■ SUPPLIED ENTRIES ■

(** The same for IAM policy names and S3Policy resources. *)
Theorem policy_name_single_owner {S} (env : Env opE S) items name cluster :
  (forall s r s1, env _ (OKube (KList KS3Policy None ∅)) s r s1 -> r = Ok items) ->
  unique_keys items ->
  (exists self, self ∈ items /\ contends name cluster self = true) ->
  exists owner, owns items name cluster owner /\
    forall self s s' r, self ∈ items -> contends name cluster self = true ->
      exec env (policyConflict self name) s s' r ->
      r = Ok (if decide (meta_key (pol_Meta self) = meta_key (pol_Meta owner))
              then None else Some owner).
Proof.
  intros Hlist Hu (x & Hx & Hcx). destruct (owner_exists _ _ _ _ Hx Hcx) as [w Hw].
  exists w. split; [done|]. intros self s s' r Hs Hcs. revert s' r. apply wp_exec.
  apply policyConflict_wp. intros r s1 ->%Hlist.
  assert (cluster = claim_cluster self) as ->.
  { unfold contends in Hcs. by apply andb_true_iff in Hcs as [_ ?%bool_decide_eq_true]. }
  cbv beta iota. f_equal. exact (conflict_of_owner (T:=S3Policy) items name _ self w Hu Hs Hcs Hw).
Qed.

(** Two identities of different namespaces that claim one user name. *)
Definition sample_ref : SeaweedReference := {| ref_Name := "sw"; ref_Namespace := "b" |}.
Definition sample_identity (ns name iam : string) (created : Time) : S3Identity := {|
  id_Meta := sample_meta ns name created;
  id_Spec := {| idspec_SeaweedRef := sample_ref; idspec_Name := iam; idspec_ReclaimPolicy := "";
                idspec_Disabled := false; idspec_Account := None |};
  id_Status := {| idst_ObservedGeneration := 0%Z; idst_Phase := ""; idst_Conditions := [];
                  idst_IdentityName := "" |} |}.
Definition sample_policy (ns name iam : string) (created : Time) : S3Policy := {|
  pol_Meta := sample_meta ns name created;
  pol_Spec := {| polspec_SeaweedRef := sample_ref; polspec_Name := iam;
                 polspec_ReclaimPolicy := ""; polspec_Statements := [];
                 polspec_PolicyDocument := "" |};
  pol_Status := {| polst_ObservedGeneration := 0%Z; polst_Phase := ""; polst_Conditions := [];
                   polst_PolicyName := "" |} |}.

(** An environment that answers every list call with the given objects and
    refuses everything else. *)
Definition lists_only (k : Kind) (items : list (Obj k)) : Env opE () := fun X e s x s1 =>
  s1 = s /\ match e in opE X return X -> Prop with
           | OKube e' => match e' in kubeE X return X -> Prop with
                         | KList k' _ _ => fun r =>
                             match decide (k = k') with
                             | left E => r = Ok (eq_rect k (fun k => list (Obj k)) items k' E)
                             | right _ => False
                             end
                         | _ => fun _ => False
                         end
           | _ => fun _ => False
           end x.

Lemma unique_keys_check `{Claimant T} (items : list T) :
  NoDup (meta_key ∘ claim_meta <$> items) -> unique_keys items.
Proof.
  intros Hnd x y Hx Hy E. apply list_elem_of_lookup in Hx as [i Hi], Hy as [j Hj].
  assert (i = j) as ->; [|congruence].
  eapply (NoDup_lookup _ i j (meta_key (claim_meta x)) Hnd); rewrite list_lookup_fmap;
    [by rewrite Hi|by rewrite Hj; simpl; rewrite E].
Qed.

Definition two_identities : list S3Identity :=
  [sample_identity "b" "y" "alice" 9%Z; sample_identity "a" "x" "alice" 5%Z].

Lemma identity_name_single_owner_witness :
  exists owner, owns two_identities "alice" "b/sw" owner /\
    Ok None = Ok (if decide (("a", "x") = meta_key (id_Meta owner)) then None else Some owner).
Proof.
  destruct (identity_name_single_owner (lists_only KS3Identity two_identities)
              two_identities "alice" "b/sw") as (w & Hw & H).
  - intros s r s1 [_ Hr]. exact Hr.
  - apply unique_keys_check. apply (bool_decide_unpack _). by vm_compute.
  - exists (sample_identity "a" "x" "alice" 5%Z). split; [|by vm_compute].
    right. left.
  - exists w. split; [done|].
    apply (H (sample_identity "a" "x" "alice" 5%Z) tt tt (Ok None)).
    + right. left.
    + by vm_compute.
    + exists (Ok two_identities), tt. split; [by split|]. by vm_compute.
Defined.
* * *
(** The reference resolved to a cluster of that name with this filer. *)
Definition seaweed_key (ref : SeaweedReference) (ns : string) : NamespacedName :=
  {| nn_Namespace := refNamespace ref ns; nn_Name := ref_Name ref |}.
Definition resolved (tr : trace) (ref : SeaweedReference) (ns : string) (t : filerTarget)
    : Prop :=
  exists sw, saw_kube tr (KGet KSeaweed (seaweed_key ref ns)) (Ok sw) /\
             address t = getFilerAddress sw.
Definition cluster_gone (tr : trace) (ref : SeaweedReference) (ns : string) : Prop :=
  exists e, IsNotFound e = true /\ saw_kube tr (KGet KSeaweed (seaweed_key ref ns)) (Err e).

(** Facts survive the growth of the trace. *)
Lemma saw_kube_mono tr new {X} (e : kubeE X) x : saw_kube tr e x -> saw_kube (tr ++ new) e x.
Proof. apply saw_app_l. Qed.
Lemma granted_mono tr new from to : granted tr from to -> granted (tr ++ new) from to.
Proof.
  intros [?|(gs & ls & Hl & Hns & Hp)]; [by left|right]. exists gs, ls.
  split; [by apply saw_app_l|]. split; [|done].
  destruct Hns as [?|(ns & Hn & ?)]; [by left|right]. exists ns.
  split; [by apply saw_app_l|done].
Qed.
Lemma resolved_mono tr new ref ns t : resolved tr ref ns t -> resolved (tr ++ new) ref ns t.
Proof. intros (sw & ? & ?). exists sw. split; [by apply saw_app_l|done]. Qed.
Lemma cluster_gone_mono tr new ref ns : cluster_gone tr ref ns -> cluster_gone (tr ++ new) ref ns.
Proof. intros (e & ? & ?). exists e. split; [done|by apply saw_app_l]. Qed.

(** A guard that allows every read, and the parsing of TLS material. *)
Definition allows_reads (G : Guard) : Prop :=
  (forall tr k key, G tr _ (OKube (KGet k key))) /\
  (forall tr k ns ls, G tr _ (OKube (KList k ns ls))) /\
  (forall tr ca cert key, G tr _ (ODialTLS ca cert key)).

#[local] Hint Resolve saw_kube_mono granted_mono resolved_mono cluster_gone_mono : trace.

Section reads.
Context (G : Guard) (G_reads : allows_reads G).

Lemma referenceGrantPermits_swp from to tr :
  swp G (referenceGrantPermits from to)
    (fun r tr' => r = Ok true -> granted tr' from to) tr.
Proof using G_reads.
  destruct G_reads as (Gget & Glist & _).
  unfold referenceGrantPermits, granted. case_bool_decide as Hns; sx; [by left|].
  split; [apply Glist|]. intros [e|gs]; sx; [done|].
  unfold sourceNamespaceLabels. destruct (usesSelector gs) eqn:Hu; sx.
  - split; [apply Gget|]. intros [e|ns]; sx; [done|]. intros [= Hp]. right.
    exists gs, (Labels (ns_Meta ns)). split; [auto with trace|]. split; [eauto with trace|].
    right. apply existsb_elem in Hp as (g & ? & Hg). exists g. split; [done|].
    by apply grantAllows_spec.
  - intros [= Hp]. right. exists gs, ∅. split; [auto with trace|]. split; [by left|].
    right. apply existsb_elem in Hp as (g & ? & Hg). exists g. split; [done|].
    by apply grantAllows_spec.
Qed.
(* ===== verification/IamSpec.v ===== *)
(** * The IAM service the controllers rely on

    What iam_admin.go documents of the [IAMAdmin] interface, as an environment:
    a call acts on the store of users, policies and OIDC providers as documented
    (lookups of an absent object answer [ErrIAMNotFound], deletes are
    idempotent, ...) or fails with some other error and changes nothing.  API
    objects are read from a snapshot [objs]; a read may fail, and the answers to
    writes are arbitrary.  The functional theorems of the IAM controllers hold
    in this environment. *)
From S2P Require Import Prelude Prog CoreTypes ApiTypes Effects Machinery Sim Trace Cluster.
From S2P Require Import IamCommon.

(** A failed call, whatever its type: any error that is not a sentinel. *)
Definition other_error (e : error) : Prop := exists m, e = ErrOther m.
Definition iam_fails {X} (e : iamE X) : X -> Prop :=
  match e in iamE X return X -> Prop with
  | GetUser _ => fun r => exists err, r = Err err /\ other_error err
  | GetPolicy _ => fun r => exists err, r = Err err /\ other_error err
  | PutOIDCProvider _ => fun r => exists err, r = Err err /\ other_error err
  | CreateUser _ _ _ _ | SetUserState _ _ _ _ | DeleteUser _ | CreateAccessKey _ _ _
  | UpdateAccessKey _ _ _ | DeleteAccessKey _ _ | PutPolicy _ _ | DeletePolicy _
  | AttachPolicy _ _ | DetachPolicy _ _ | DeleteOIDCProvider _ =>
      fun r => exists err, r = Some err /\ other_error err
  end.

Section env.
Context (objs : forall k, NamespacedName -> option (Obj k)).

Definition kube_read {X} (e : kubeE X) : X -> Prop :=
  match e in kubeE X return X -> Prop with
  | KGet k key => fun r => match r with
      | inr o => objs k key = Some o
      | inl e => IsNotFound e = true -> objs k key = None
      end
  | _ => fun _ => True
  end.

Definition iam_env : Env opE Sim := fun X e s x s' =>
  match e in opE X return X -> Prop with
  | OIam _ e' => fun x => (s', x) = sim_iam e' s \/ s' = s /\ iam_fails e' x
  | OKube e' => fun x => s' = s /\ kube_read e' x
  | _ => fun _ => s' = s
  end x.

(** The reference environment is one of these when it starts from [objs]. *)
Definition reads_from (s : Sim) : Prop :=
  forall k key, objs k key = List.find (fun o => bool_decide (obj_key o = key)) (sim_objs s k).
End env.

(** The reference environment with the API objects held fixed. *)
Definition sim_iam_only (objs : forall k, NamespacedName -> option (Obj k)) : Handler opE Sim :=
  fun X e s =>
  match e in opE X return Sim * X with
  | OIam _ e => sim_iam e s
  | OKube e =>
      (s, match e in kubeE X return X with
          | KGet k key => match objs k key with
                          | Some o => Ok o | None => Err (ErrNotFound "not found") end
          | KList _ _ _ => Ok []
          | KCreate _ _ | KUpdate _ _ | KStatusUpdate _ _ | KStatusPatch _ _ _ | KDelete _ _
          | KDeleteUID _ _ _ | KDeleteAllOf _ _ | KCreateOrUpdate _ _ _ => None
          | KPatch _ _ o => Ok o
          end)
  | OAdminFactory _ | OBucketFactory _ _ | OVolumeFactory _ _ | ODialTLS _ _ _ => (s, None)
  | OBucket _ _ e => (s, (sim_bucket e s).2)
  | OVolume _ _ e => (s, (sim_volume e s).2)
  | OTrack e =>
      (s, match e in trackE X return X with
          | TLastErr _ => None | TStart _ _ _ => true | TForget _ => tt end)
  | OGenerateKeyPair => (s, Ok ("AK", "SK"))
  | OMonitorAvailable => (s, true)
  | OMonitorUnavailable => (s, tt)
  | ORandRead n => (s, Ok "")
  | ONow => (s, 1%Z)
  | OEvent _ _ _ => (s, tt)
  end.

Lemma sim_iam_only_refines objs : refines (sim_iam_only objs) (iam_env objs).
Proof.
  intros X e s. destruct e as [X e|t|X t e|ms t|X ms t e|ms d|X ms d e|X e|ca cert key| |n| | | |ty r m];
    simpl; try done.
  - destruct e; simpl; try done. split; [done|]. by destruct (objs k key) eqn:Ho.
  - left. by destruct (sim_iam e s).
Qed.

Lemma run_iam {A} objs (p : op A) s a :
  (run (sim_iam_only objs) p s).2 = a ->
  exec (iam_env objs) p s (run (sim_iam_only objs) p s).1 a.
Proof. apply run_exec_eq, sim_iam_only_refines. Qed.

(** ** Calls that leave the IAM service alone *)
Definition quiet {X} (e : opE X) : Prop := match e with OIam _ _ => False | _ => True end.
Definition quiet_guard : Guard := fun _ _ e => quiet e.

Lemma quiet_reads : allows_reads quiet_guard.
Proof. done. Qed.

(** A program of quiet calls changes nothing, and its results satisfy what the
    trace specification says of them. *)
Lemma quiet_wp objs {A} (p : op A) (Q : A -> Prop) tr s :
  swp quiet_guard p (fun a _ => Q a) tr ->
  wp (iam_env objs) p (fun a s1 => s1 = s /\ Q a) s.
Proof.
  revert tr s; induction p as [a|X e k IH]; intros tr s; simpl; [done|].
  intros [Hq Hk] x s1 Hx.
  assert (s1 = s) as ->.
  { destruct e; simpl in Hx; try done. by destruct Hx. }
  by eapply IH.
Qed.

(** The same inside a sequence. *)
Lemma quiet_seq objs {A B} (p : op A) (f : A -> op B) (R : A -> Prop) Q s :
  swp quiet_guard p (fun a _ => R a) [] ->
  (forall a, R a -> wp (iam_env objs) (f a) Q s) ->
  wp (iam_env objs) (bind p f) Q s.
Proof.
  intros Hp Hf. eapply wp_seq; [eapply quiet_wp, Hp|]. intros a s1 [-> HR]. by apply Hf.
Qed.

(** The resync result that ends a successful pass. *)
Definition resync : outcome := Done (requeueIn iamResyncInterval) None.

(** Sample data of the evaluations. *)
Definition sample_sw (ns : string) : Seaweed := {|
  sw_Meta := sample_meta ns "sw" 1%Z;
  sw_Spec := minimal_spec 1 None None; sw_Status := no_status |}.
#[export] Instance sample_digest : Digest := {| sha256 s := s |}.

■ WHAT IS BEING ASKED ■
Copy each line above that contains the word "right".

■ FINISHED TASK ■
                             | right _ => False
    right. left.
    + right. left.
  intros [?|(gs & ls & Hl & Hns & Hp)]; [by left|right]. exists gs, ls.
  destruct Hns as [?|(ns & Hn & ?)]; [by left|right]. exists ns.
  - split; [apply Gget|]. intros [e|ns]; sx; [done|]. intros [= Hp]. right.
    right. apply existsb_elem in Hp as (g & ? & Hg). exists g. split; [done|].
  - intros [= Hp]. right. exists gs, ∅. split; [auto with trace|]. split; [by left|].
    right. apply existsb_elem in Hp as (g & ? & Hg). exists g. split; [done|].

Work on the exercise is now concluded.